Task details ▸ Please give back, word for word, only the lines starting at the one containing "let '(out, err) := writeRows" and ending at the one containing "Definition targetRoot : string" within the material below.

Material supplied ▸
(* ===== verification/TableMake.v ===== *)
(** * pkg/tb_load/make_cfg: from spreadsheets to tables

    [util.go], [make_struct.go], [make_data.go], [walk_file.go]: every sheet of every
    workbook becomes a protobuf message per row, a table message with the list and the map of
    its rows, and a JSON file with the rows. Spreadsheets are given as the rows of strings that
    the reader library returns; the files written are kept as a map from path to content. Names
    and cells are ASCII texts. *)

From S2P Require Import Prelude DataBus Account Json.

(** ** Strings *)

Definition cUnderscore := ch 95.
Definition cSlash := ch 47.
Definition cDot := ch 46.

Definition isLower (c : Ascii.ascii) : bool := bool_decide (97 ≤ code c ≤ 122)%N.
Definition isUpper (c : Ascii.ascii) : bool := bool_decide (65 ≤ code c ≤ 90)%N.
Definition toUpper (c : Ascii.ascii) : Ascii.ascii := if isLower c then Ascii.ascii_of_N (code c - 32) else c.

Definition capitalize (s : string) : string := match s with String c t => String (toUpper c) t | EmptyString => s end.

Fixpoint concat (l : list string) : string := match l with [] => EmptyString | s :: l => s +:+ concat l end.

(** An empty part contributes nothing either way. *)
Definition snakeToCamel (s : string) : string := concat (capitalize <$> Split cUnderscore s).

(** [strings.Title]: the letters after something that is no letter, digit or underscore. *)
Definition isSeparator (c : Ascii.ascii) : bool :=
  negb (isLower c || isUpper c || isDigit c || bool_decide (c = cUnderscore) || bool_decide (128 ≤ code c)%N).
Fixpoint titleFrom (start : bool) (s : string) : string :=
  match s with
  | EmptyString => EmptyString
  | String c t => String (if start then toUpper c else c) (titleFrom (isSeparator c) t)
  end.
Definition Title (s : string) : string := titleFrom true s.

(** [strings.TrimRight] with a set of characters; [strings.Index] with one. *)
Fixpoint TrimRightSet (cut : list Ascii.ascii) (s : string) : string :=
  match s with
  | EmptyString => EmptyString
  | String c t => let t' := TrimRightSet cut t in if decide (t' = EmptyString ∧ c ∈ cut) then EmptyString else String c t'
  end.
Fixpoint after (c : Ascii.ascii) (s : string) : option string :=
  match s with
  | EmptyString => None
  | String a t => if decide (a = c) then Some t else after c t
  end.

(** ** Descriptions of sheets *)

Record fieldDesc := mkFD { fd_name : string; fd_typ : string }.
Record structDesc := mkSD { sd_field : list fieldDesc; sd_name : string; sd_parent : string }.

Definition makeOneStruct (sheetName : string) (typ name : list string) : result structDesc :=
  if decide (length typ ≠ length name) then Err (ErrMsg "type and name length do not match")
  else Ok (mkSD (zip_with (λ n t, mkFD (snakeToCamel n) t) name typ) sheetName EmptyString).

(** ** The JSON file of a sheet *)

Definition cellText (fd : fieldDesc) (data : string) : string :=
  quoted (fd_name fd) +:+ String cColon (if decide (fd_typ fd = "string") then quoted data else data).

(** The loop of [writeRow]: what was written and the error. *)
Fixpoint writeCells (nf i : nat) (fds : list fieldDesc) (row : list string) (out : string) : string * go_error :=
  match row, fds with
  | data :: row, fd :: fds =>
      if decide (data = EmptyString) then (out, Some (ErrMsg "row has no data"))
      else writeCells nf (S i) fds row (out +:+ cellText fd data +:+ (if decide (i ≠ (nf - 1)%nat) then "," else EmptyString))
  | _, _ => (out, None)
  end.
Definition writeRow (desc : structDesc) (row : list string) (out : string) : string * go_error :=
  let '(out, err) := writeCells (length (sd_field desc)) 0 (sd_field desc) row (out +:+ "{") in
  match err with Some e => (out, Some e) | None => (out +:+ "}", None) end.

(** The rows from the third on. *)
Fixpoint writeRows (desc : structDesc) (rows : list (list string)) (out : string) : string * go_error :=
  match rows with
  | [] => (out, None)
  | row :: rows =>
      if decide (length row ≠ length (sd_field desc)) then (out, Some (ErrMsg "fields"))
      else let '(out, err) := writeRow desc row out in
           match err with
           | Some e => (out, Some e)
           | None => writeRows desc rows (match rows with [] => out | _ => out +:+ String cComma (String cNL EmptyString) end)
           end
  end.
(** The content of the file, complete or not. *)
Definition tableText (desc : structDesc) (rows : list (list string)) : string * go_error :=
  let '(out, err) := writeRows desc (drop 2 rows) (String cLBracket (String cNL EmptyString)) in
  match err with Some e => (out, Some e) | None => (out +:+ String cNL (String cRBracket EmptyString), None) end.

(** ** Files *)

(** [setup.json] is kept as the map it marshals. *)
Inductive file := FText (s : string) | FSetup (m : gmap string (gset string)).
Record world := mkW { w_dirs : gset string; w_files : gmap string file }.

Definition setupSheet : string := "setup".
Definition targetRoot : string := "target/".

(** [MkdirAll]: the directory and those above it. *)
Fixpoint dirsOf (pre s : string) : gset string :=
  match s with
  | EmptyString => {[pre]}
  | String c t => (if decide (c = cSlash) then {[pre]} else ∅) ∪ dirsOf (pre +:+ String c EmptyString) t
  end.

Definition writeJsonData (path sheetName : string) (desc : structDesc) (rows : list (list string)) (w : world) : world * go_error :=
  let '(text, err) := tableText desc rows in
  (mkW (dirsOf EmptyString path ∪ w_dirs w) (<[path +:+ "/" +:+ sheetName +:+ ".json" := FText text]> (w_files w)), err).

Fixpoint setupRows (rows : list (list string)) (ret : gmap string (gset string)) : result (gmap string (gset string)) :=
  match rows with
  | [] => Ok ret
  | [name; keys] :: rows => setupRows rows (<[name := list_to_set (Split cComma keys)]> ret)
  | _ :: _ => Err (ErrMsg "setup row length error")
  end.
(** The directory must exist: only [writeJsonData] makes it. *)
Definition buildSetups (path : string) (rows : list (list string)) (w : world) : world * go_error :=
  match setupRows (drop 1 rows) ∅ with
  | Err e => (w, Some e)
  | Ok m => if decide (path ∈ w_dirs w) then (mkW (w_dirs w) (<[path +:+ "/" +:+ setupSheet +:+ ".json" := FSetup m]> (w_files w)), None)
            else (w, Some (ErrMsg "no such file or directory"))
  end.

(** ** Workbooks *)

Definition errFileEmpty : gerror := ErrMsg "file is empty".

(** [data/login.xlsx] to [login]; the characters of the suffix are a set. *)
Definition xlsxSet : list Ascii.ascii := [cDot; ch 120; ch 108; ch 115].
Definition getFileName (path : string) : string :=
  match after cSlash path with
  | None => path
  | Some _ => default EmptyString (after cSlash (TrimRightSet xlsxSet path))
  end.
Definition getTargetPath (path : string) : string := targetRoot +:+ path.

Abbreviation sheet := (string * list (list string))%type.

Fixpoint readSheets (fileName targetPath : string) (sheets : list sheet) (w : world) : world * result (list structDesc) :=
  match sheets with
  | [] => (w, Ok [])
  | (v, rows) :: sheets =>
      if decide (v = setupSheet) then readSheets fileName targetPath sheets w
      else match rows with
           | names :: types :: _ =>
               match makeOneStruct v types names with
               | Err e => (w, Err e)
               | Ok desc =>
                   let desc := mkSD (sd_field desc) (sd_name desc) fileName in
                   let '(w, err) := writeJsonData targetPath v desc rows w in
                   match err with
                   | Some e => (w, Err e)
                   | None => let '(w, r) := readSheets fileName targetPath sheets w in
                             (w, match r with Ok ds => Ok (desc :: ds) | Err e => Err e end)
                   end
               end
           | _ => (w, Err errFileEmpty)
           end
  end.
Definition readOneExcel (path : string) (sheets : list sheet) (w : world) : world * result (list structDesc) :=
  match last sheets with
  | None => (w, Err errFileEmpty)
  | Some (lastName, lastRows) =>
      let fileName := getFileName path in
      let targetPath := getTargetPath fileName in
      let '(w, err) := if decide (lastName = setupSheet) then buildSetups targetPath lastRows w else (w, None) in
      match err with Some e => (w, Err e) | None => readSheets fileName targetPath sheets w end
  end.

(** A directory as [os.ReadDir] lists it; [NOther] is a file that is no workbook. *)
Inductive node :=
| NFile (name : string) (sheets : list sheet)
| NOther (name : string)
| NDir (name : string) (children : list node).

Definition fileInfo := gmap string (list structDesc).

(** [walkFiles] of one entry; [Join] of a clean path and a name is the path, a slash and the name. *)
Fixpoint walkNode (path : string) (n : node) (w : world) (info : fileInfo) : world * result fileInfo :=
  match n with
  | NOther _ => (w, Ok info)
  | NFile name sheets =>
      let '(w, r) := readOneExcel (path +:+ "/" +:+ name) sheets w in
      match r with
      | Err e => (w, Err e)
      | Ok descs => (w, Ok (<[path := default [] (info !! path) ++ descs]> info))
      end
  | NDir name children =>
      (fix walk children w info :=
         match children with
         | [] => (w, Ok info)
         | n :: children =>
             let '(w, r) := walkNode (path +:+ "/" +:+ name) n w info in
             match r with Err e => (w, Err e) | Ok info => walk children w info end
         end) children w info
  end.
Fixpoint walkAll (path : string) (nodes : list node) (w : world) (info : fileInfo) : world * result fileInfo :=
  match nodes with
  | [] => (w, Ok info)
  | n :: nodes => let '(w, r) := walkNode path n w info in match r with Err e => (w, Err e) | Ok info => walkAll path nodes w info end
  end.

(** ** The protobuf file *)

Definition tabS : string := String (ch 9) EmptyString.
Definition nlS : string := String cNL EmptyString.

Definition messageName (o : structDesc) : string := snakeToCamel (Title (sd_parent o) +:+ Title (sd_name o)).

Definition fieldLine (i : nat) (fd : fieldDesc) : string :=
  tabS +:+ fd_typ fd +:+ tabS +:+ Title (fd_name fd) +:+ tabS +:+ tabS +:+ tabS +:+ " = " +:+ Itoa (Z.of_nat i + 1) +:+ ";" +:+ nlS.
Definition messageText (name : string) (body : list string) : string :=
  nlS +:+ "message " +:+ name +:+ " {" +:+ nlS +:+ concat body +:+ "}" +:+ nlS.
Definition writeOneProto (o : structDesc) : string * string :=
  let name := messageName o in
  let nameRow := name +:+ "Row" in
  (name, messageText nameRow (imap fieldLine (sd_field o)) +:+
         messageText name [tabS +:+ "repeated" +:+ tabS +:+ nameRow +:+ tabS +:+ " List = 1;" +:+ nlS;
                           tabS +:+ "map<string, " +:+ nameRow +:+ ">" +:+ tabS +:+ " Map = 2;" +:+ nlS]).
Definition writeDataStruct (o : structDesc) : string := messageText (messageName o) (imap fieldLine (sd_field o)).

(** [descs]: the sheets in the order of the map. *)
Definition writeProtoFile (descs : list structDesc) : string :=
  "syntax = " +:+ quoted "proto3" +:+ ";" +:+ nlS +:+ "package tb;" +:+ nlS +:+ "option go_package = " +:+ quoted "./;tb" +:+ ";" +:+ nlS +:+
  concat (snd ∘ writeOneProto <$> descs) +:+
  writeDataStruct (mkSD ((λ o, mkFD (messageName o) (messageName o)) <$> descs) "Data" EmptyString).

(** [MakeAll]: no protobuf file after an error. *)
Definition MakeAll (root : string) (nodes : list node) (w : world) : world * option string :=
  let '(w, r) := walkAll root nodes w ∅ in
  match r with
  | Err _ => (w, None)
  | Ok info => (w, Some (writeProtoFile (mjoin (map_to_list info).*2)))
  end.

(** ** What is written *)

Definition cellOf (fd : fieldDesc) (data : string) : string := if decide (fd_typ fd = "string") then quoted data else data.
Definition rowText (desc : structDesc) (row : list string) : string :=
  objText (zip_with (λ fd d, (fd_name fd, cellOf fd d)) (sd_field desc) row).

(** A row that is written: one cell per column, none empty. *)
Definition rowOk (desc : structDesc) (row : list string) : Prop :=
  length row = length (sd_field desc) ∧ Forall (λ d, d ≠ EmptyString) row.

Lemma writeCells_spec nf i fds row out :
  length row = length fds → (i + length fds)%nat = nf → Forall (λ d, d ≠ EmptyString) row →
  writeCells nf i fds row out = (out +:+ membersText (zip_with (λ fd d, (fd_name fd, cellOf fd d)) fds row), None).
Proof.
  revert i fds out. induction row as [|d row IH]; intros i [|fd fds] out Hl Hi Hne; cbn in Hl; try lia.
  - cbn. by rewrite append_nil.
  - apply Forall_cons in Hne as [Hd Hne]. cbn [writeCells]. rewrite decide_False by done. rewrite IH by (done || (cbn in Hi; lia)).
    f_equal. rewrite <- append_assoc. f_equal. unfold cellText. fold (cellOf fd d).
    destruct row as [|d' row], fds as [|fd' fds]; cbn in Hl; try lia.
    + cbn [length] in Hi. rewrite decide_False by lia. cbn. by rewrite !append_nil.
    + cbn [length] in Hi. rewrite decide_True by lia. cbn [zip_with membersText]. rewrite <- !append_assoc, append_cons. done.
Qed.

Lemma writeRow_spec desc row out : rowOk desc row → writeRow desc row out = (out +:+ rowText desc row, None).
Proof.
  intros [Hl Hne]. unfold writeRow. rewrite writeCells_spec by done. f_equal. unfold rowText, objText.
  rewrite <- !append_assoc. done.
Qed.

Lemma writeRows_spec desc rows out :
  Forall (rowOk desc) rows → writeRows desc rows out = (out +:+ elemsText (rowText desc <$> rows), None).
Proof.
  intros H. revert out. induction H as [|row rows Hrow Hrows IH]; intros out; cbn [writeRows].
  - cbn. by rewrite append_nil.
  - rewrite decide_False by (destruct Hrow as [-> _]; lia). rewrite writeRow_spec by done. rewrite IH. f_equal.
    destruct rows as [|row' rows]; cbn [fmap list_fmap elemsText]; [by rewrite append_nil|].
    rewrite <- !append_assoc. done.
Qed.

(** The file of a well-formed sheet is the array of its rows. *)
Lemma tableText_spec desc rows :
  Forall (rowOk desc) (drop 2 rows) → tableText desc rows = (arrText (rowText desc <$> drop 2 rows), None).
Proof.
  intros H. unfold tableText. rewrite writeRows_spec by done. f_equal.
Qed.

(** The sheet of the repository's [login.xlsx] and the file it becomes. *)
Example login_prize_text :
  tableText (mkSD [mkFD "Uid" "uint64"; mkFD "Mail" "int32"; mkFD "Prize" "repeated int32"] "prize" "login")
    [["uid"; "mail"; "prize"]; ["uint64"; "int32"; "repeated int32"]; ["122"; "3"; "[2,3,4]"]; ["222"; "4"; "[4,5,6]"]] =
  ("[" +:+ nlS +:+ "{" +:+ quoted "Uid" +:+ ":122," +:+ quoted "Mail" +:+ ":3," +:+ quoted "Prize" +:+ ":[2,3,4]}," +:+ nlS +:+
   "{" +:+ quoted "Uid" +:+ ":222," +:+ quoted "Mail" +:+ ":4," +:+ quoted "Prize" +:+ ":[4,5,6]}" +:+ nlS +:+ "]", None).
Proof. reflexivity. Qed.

Answer to this task ▸
  let '(out, err) := writeRows desc (drop 2 rows) (String cLBracket (String cNL EmptyString)) in
  match err with Some e => (out, Some e) | None => (out +:+ String cNL (String cRBracket EmptyString), None) end.

(** ** Files *)

(** [setup.json] is kept as the map it marshals. *)
Inductive file := FText (s : string) | FSetup (m : gmap string (gset string)).
Record world := mkW { w_dirs : gset string; w_files : gmap string file }.

Definition setupSheet : string := "setup".
Definition targetRoot : string := "target/".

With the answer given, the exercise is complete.